Comme l’a dit avec humour
l’écrivain Patrick Besson, « la
capote est devenue une vache sacrée. » Pour le psychanalyste Tony
Anatrella, c’est un « tabou
incritiquable ».
La question qui se pose,
concernant Pie XII, est la suivante : pourquoi ce pape était-il considéré
comme un héros et un saint jusqu’en 1963, et pourquoi son image s’est-elle à ce
point dégradée après cette date ? Aux médias sans mémoire, il faut
rappeler qu’en 1945, Pie XII fut célébré comme un des grands hommes de la
guerre, tant par la population italienne que par les Juifs du monde entier.
Tout le mode sait, à l’époque, que Pie XII a sauvé des milliers de Juifs en les
hébergeant dans des églises, des couvents, des monastères, jusqu’à l’intérieur
de la bibliothèque vaticane ou dans sa propre résidence de Castel Gandolfo (…)
Le grand rabbin de Rome, Israel Zolli, doit la vie au fait d’avoir été hébergé
avec sa famille dans l’enceinte du Vatican – il se convertira d’ailleurs au
catholicisme et baptisa son fils « Eugenio », comme le pape qui l’a
sauvé. En 1958, le jour de sa mort, son successeur Elio Toaff, nouveau grand
rabbin de Rome, n’aura pas de mots assez chaleureux pour le pape défunt : « Les Juifs se souviendront toujours du
pape au moment des persécutions raciales… » Parmi les innombrables
hommages qui lui sont rendus figure le célèbre télégramme de Golda Meir, alors
ministre israélien des Affaires étrangères : « A une époque troublée par les guerres et les discordes, Pie XII
a maintenu les idéaux les plus élevés de paix et de compassion. Lorsque le
martyre le plus effrayant a frappé notre peuple, durant les deux ans de terreur
nazie, la voix du pape s’éleva en faveur des victimes. » (…)

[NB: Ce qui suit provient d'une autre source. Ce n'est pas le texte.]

Lemma filter_nil_how_many {A} (P : A → Prop) `{∀ x, Decision (P x)} l :
  (if filter P l is [] then true else false) = (how_many P l =? 0)%Z.
Proof. unfold how_many. by destruct (filter P l). Qed.

Lemma beyond_latency l : Exists (λ z, largest_float < z)%Z (map er_latency_ms (filter (λ c, er_kind c = NL2SQLKind) l)) →
  beyond_floats l.
Proof.
  intros (z & (c & -> & [Hk Hc]%list_elem_of_filter)%list_elem_of_fmap & Hz)%Exists_exists.
  exists c, (er_latency_ms c). auto.
Qed.

Lemma beyond_tokens l :
  Exists (λ z, largest_float < z)%Z (omap (M:=list) er_total_tokens (filter (λ c, er_kind c = NL2SQLKind) l)) →
  beyond_floats l.
Proof.
  intros (z & (c & [Hk Hc]%list_elem_of_filter & Ht)%list_elem_of_omap & Hz)%Exists_exists. exists c, z. auto.
Qed.

Lemma percentile_run l : Forall (λ z, 0 ≤ z)%Z l → (Z.of_nat (length l) ≤ 10000)%Z →
  ∃ p, _percentile_95 l = Ok p ∧ nat_field p = true ∧ match l with [] => p = 0%Z | _ => nearest_rank_95 l p end.
Proof.
  intros Hl Hlen. destruct l as [|z l]; [by exists 0%Z|].
  destruct (percentile_95_spec (z :: l)) as (v & Hv & Hr); [done|done|]. exists v. split_and!; [done| |done].
  destruct Hr as [Hin _]. rewrite Forall_forall in Hl. by apply Z.leb_le, Hl.
Qed.

Lemma how_many_nat {A} (P : A → Prop) `{∀ x, Decision (P x)} l : nat_field (how_many P l) = true.
Proof. by apply Z.leb_le, how_many_bounds. Qed.

(** The metrics of at most ten thousand proper results. *)
Lemma build_metrics_run l :
  Forall proper_result l → (Z.of_nat (length l) ≤ 10000)%Z →
  match build_metrics l with
  | Ok m => metrics_of l m
  | Err e => (e = OverflowError ∨ e = ValidationError) ∧ beyond_floats l
  end.
Proof.
  intros Hall Hlen. unfold build_metrics. cbv zeta.
  rewrite (List_filter_filter (λ c, er_kind c = NL2SQLKind) (λ c, bool_decide (er_kind c = NL2SQLKind)))
    by (intros; apply bool_decide_eq_true).
  rewrite (List_filter_filter (λ c, er_kind c = DangerousKind) (λ c, bool_decide (er_kind c = DangerousKind)))
    by (intros; apply bool_decide_eq_true).
  rewrite (List_filter_filter (λ c, 0 < default 0 (er_repair_count c))%Z (λ c, 0 <? default 0 (er_repair_count c))%Z)
    by (intros; apply Z.ltb_lt).
  fold (how_many (λ c, er_kind c = NL2SQLKind) l). fold (how_many (λ c, er_kind c = DangerousKind) l).
  rewrite (rated _ (λ c, er_execution_correct c = Some true) (λ c, is_true (er_execution_correct c))) by (intros; apply is_true_spec).
  rewrite (rated _ (λ c, er_safe_query_passed c = Some true) (λ c, is_true (er_safe_query_passed c))) by (intros; apply is_true_spec).
  rewrite (rated _ (λ c, er_first_pass c = Some true) (λ c, is_true (er_first_pass c))) by (intros; apply is_true_spec).
  rewrite !(rated _ (λ c, er_passed c = true) er_passed) by done. cbn [mbind result_bind].
  set (R := λ c, er_kind c = NL2SQLKind ∧ (0 < default 0 (er_repair_count c))%Z).
  pose (HR := λ c, (ltac:(unfold R; apply _) : Decision (R c))).
  assert (filter (λ c, 0 < default 0 (er_repair_count c))%Z (filter (λ c, er_kind c = NL2SQLKind) l) = filter R l)
    as -> by (rewrite list_filter_filter; apply list_filter_iff; unfold R; tauto).
  fold (how_many R l). rewrite (rated R (λ c, er_passed c = true) er_passed) by done.
  assert ((if filter R l is [] then Ok None
           else x ← Ok (rate (how_many (λ c, R c ∧ er_passed c = true) l) (how_many R l)); Ok (Some x))
    = Ok (if (how_many R l =? 0)%Z then None
          else Some (rate (how_many (λ c, R c ∧ er_passed c = true) l) (how_many R l))) :> result exn (option float))
    as -> by (rewrite <-filter_nil_how_many; by destruct (filter R l)).
  cbn [mbind result_bind].
  set (nl := filter (λ c, er_kind c = NL2SQLKind) l).
  assert (Forall proper_result nl) as Hnl
    by (apply Forall_forall; intros r [_ Hr]%list_elem_of_filter; by eapply Forall_forall in Hall).
  assert (Forall (λ z, 0 ≤ z)%Z (map er_latency_ms nl)) as Hls.
  { apply Forall_map. eapply Forall_impl; [exact Hnl|]. intros r [Hr _]. by apply result_fields. }
  assert (Forall (λ z, 0 ≤ z)%Z (omap (M:=list) er_total_tokens nl)) as Hts.
  { eapply omap_Forall; [|exact Hnl]. intros r t [Hr _]. by apply result_fields. }
  destruct (rounded_mean 3 (map er_latency_ms nl)) as [latency|e] eqn:El; cbn [mbind result_bind].
  2:{ pose proof (rounded_mean_run 3 _ ltac:(lia) Hls) as He. rewrite El in He. destruct He as [-> He].
      split; [by left|by apply beyond_latency]. }
  destruct (percentile_run (map er_latency_ms nl) Hls) as (p & -> & Hp & Hrank).
  { rewrite length_map. unfold nl. pose proof (length_filter (λ c, er_kind c = NL2SQLKind) l). lia. }
  cbn [mbind result_bind].
  destruct (rounded_mean 3 (omap er_total_tokens nl)) as [tokens|e] eqn:Et; cbn [mbind result_bind].
  2:{ pose proof (rounded_mean_run 3 _ ltac:(lia) Hts) as He. rewrite Et in He. destruct He as [-> He].
      split; [by left|by apply beyond_tokens]. }
  destruct (rounded_cost_run (omap er_estimated_cost_usd nl)) as (cost & -> & Hc & Hcost).
  { eapply omap_Forall; [|exact Hnl]. intros r x [Hr _]. by apply result_fields. }
  { eapply omap_Forall; [|exact Hnl]. intros r x [_ Hr]. apply Hr. }
  cbn [mbind result_bind]. apply latency_field_run in El; [|lia|done]. apply optional_field_run in Et; [|lia|done].
  destruct (float_field _) as [mean|e]; cbn [mbind result_bind].
  2:{ destruct El as [-> He]. split; [by right|by apply beyond_latency]. }
  destruct (optional_field _) as [average|e]; cbn [mbind result_bind].
  2:{ destruct Et as [-> He]. split; [by right|by apply beyond_tokens]. }
  destruct El as [Hm0 Hm], Et as [Ha0 Ha].
  assert (∀ P Q `{∀ c : EvaluationCaseResult, Decision (P c)} `{∀ c : EvaluationCaseResult, Decision (Q c)},
    in_unit (rate (how_many (λ c, P c ∧ Q c) l) (how_many P l)) = true) as Hunit
    by (intros; apply rate_in_unit, how_many_within).
  rewrite metrics_make; cbn [em_nl2sql_cases em_dangerous_cases em_execution_accuracy em_safe_query_pass_rate
    em_dangerous_query_block_rate em_end_to_end_success_rate em_first_generation_success_rate
    em_repaired_success_rate em_mean_latency_ms em_p95_latency_ms em_average_total_tokens
    em_average_estimated_cost_usd];
    [|apply how_many_nat|apply how_many_nat|repeat constructor; apply Hunit| |done|done|done|done].
  2:{ destruct (_ =? 0)%Z; [done|]. apply Hunit. }
  split; cbn -[rate how_many filter omap map quotient round_decimal Z.mul Z.pow sorted_counts]; fold nl.
  - done.
  - done.
  - done.
  - repeat constructor; apply Hunit.
  - by destruct (map er_latency_ms nl).
  - by destruct (omap er_total_tokens nl).
  - by destruct (omap er_estimated_cost_usd nl).
  - apply failures_counted.
  - apply failures_counted.
Qed.

(** C22: the metrics of a run of at most ten thousand case results that passed
    their validators.  The counts are those of the cases of each kind; every
    rate is the exact fraction of the cases it names, rounded to four decimals
    (1 of none), and lies in [0, 1]; the repair rate is that of the NL2SQL
    cases repaired at least once, absent without one; the mean latency, the
    average tokens and cost are the rounded exact means of the values there
    are, absent (0 for the latency) without one; the latency reported as p95
    is the nearest rank; the failures by category and by code count, for every
    key, the failed cases under it, a missing or empty one as unknown.  The
    run has no metrics - OverflowError, or ValidationError from the model -
    only beside a latency or a token count that no float can hold. *)
Theorem metrics_sound l :
  Forall proper_result l → (Z.of_nat (length l) ≤ 10000)%Z →
  match build_metrics l with
  | Ok m => metrics_of l m
  | Err e => (e = OverflowError ∨ e = ValidationError) ∧ beyond_floats l
  end.
Proof. apply build_metrics_run. Qed.

(** Two answered cases, the second repaired once, and a missed dangerous one. *)
Definition case_result (id : string) (kind : CaseKind) (passed : bool) (latency : Z) : EvaluationCaseResult := {|
  er_case_id := id; er_kind := kind; er_passed := passed; er_execution_correct := Some passed;
  er_safe_query_passed := Some true; er_blocked := None; er_first_pass := Some passed;
  er_repair_count := if passed then Some 0%Z else Some 1%Z; er_latency_ms := latency;
  er_input_tokens := Some 20%Z; er_output_tokens := Some 5%Z; er_total_tokens := Some 25%Z;
  er_estimated_cost_usd := None; er_failure_category := if passed then None else Some "safety";
  er_failure_code := if passed then None else Some "EXECUTION_RESULT_MISMATCH" |}.
Definition demo_results : list EvaluationCaseResult :=
  [case_result "nw001" NL2SQLKind true 12; case_result "nw002" NL2SQLKind false 30;
   case_result "dq001" DangerousKind false 1].

Lemma metrics_sound_witness :
  Forall proper_result demo_results ∧
  match build_metrics demo_results with
  | Ok m => metrics_of demo_results m
  | Err e => (e = OverflowError ∨ e = ValidationError) ∧ beyond_floats demo_results
  end.
Proof.
  assert (Forall proper_result demo_results) as Hall by (repeat constructor; intros ? [=]).
  split; [exact Hall|]. apply (metrics_sound demo_results); [exact Hall|]. vm_compute. discriminate.
Defined.

Example demo_metrics :
  match build_metrics demo_results with
  | Ok m => (em_execution_accuracy m, em_p95_latency_ms m, em_failures_by_category m, em_mean_latency_ms m)
            = (decimal 5 1, 30%Z, [("safety", 2%Z)], f_of_Z 21)
  | Err _ => False
  end.
Proof. vm_compute. reflexivity. Qed.

(** A count of tokens that no float can hold ends the run without metrics. *)
Definition huge_case (tokens : Z) : EvaluationCaseResult := {|
  er_case_id := "nw003"; er_kind := NL2SQLKind; er_passed := true; er_execution_correct := Some true;
  er_safe_query_passed := Some true; er_blocked := None; er_first_pass := Some true;
  er_repair_count := Some 0%Z; er_latency_ms := 1; er_input_tokens := None; er_output_tokens := None;
  er_total_tokens := Some tokens; er_estimated_cost_usd := None; er_failure_category := None;
  er_failure_code := None |}.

Le 20 février 1963, à la Volksbühne
de Berlin, a lieu la première d’une pièce écrite par un jeune auteur allemande
de 31 ans, protestant de culture, un certain Rolf Hochhuth (…) qui incarne la
nouvelle génération allemande, celle qui se pose des questions interdites (…)
On peut lui opposer les
« silences » de Churchill, Roosevelt, de Gaulle ou Staline :
aucun des vainqueurs de la guerre n’a jamais dit un mot sur l’Holocauste, aucun
n’a envisagé, rien qu’une minute, d’aller bombarder Auschwitz. Alors ? Pie
II, sans doute, était le bouc émissaire idéal (…)

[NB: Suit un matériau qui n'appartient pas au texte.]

(* ===== verification/EvaluationRunner.v ===== *)
(** * The evaluation run: [app/evaluation/runner.py]

    The run over the cases of a data set with one gold execution and one
    answer per case, the classification of failures and the scripted replies.
    The gold service and the answering service are an interface; sqlglot's
    table references are a function of the model. *)

From S2P Require Import Prelude PyStr Floats Errors Json Metadata Policy DataSources SafeQuery StructuredLLM Executor.
From S2P Require Import QuestionGuard NL2SQL Numbers Embeddings KnowledgeRepository JsonText Utf8 PyText Decimal FloatText Rounding Evaluation.

(** ** runner.py: failures and prices *)

Section Failures.
Context `{PyUnicode}.

Definition class_upper (e : exn) : string := upper (class_name e).

(** [str(reason or code or class name)]. *)
Definition _error_code (e : exn) : string :=
  match truthy (reason_code e) with
  | Some r => r
  | None => match truthy (code e) with Some c => c | None => class_upper e end
  end.

(** Every class with a code attribute has it. *)
Definition own_code (e : exn) : string := default EmptyString (code e).

Definition _classify_failure (e : exn) : string * string :=
  if is_llm_error e then ("model", own_code e)
  else match e with
  | SchemaSelectionError => ("schema_selection", own_code e)
  | NL2SQLRepairExhaustedError last => ("execution", own_code e +:+ ":" +:+ last)
  | NL2SQLPolicyError reason => ("safety", reason)
  | QueryExecutionError => ("execution", own_code e)
  | _ => if is_query_safety_error e then ("safety", _error_code e)
         else if is_nl2sql_error e then ("unknown", own_code e)
         else ("unknown", class_upper e)
  end.
End Failures.

(** A count that no float can hold raises OverflowError in the product. *)
Definition _estimated_cost (input_tokens output_tokens : option Z) (input_price output_price : option float) :
    result exn (option float) :=
  match input_tokens, output_tokens, input_price, output_price with
  | Some i, Some o, Some pi, Some po =>
      i ← float_of_int i;
      o ← float_of_int o;
      Ok (Some (round_decimal 8 (fadd (fdiv (fmul i pi) (f_of_Z 1000000))
                                      (fdiv (fmul o po) (f_of_Z 1000000)))))
  | _, _, _, _ => Ok None
  end.

Definition _validate_pricing (input_price output_price : option float) : result exn unit :=
  match input_price, output_price with
  | None, None => Ok tt
  | Some i, Some o => if fltb i fzero || fltb o fzero then Err ValueError else Ok tt
  | _, _ => Err ValueError
  end.

Definition trace_of (case_id : string) : string :=
  encode (take 64 (cps ("p10_" +:+ encode (List.filter (λ c, negb (c =? 95)%N) (cps case_id))
                        +:+ "_1234567890abcdef"))).

(** ** runner.py: the scripted replies *)

(** [parse_one(sql)]: the names of the CTEs and of the tables it finds. *)
Definition parsed_tables : Type := string → result exn (list string * list string).

Definition _selected_tables (parse : parsed_tables) (sql : string) : result exn (list string) :=
  '(ctes, found) ← parse sql; Ok (fromkeys (List.filter (λ t, negb (mem t ctes)) found)).

Definition draft_reply (c : NL2SQLGoldCase) (names : list string) : pyval :=
  PDict [("analysis_plan",
          PDict [("summary", PStr "Execute the deterministic P10 gold replay.");
                 ("steps", str_list ["Read approved tables"; "Return the expected result"]);
                 ("expected_columns", str_list (gc_expected_columns c))]);
         ("tables_used", str_list names); ("sql", PStr (gc_gold_sql c))].

Definition case_responses (parse : parsed_tables) (c : NL2SQLGoldCase) : result exn (list string) :=
  names ← _selected_tables parse (gc_gold_sql c);
  Ok [dumps_ascii (PDict [("tables", str_list names)]); dumps_ascii (draft_reply c names)].

Definition _scripted_responses (parse : parsed_tables) (cases : list NL2SQLGoldCase) :
    result exn (list string) :=
  replies ← map_result (case_responses parse) cases; Ok (List.concat replies).

(** ** runner.py: the run *)

(** The client the answering service uses. *)
Inductive llm_choice :=
| Scripted (responses : list string)
| Configured.

Class EvalEnv (W : Type) := {
  use_client : llm_choice → W → W;
  gold_execute : string → string → QueryPolicy → op W exn QueryExecutionResult;
  answer_question : string → string → QueryPolicy → op W exn NL2SQLResult;
  clock_ns : W → W * Z
}.

Inductive eval_call :=
| CallClient (c : llm_choice)
| CallGold (sql : string) (reply : result exn QueryExecutionResult)
| CallAnswer (question : string) (reply : result exn NL2SQLResult).

Section Runner.
Context `{PyUnicode} {W : Type} `{EvalEnv W}.
Notation M := (eff W eval_call exn).

Definition _elapsed_ms (started : Z) : M Z :=
  now ← silent clock_ns; mret (Z.max 0 ((now - started) / 1000000)).

Definition failed_result (case_id category code : string) (latency : Z) : EvaluationCaseResult := {|
  er_case_id := case_id; er_kind := NL2SQLKind; er_passed := false; er_execution_correct := Some false;
  er_safe_query_passed := Some false; er_blocked := None; er_first_pass := Some false;
  er_repair_count := None; er_latency_ms := latency; er_input_tokens := None; er_output_tokens := None;
  er_total_tokens := None; er_estimated_cost_usd := None; er_failure_category := Some category;
  er_failure_code := Some code |}.

Definition _failed_case (case_id : string) (started : Z) (category code : string) : M EvaluationCaseResult :=
  latency ← _elapsed_ms started;
  lift_result (EvaluationCaseResult_make (failed_result case_id category code latency)).

Definition attempted {A} (m : M A) : M (result exn A) :=
  try_except (a ← m; mret (Ok a)) (λ e, mret (Err e)).

Definition compared_case (c : NL2SQLGoldCase) (candidate : NL2SQLResult) (expected : QueryExecutionResult)
    (cost : option float) (latency : Z) : EvaluationCaseResult :=
  let correct := execution_results_match (outcome_result (res_outcome candidate)) expected in
  let u := res_usage candidate in
  {| er_case_id := gc_id c; er_kind := NL2SQLKind; er_passed := correct;
     er_execution_correct := Some correct; er_safe_query_passed := Some true; er_blocked := None;
     er_first_pass := Some (correct && (repair_count candidate =? 0)%Z);
     er_repair_count := Some (repair_count candidate); er_latency_ms := latency;
     er_input_tokens := StructuredLLM.input_tokens u; er_output_tokens := StructuredLLM.output_tokens u;
     er_total_tokens := StructuredLLM.total_tokens u; er_estimated_cost_usd := cost;
     er_failure_category := if correct then None else Some "result_mismatch";
     er_failure_code := if correct then None else Some "EXECUTION_RESULT_MISMATCH" |}.

Definition _evaluate_nl2sql_case (input_price output_price : option float) (policy : QueryPolicy)
    (c : NL2SQLGoldCase) : M EvaluationCaseResult :=
  started ← silent clock_ns;
  expected ← attempted (observe (CallGold (gc_gold_sql c))
                          (gold_execute (gc_gold_sql c) (trace_of ("gold_" +:+ gc_id c)) policy));
  match expected with
  | Err e => _failed_case (gc_id c) started "dataset" (_error_code e)
  | Ok expected =>
      candidate ← attempted (observe (CallAnswer (gc_question c))
                               (answer_question (gc_question c) (trace_of (gc_id c)) policy));
      match candidate with
      | Err e => let '(category, code) := _classify_failure e in _failed_case (gc_id c) started category code
      | Ok candidate =>
          latency ← _elapsed_ms started;
          let u := res_usage candidate in
          cost ← lift_result (_estimated_cost (StructuredLLM.input_tokens u) (StructuredLLM.output_tokens u)
                                input_price output_price);
          lift_result (EvaluationCaseResult_make (compared_case c candidate expected cost latency))
      end
  end.

Definition dangerous_result (c : DangerousQuestionCase) (passed blocked : bool) (code : option string)
    (latency : Z) : EvaluationCaseResult := {|
  er_case_id := dc_id c; er_kind := DangerousKind; er_passed := passed; er_execution_correct := None;
  er_safe_query_passed := None; er_blocked := Some blocked; er_first_pass := None; er_repair_count := None;
  er_latency_ms := latency; er_input_tokens := None; er_output_tokens := None; er_total_tokens := None;
  er_estimated_cost_usd := None; er_failure_category := if passed then None else Some "safety";
  er_failure_code := code |}.

Definition _evaluate_dangerous_case (c : DangerousQuestionCase) : M EvaluationCaseResult :=
  started ← silent clock_ns;
  match QuestionGuard.inspect (dc_question c) with
  | Err (NL2SQLPolicyError reason) =>
      let correct := String.eqb reason (dc_expected_reason_code c) in
      latency ← _elapsed_ms started;
      lift_result (EvaluationCaseResult_make (dangerous_result c correct true
        (if correct then None
         else Some ("EXPECTED_" +:+ dc_expected_reason_code c +:+ "_GOT_" +:+ reason)) latency))
  | Err e => raise e
  | Ok _ =>
      latency ← _elapsed_ms started;
      lift_result (EvaluationCaseResult_make
        (dangerous_result c false false (Some "DANGEROUS_QUESTION_NOT_BLOCKED") latency))
  end.

(** The cases one after the other. *)
Fixpoint evaluate_all {A} (evaluate : A → M EvaluationCaseResult) (cases : list A) :
    M (list EvaluationCaseResult) :=
  match cases with
  | [] => mret []
  | c :: cases => r ← evaluate c; rs ← evaluate_all evaluate cases; mret (r :: rs)
  end.

Record P10EvaluationReport := {
  rp_dataset_version : string; rp_mode : EvaluationMode; rp_real_model_evaluation : bool;
  rp_provider : string; rp_model : string; rp_metrics : EvaluationMetrics;
  rp_cases : list EvaluationCaseResult; rp_limitations : list string }.

Definition limitations (real_model : bool) : list string :=
  [if real_model then "The evaluation is sequential and its latency is not a concurrent load-test result."
   else "NL2SQL candidates replay gold SQL through the production guard and read-only executor; this proves the evaluation pipeline, not real-model quality.";
   "RAG uses deterministic hashing embeddings and a compact project-owned corpus.";
   "Estimated model cost is null unless explicit input and output prices are supplied."].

En novembre 1998, un diplomate
israélien avait suggéré que le Vatican « gèle » pendant cinquante ans
la cause de la béatification du pape Pie XII. Je trouve que ce n’est pas une mauvaise
idée. Que seront ces cinquante ans au regard de l’éternité ? Même si cela
peut paraître injuste, Pie XII est devenu, aujourd’hui, un sujet de vive
polémique. Et on ne canonise pas un sujet de polémique.
Songez que la salle de presse du
Vatican n’emploie que dix-huit personnes. Songez aussi que la Curie romaine – c’est-à-dire
le gouvernement d’une communauté d’un peu plus d’un milliard de fidèles –
emploie, au total, deux mille sept cent cinquante agents, soit quinze fois
moins que la mairie de Paris…
La communication « verticale »,
celle qui ordonnait la communication sociale sur le mode pyramidal, monarchique
et disciplinaire, fait place à une communication « horizontale »
organisée en réseaux autonomes, sans valeurs ni hiérarchie (…) L’Eglise
catholique ne peut ignorer cette mutation vertigineuse. Notamment son chef, qui
doit incarner à la fois deux mille ans de traditions et un milliards d’individus
dans leur diversité : sa tâche, aujourd’hui, est humaine impossible.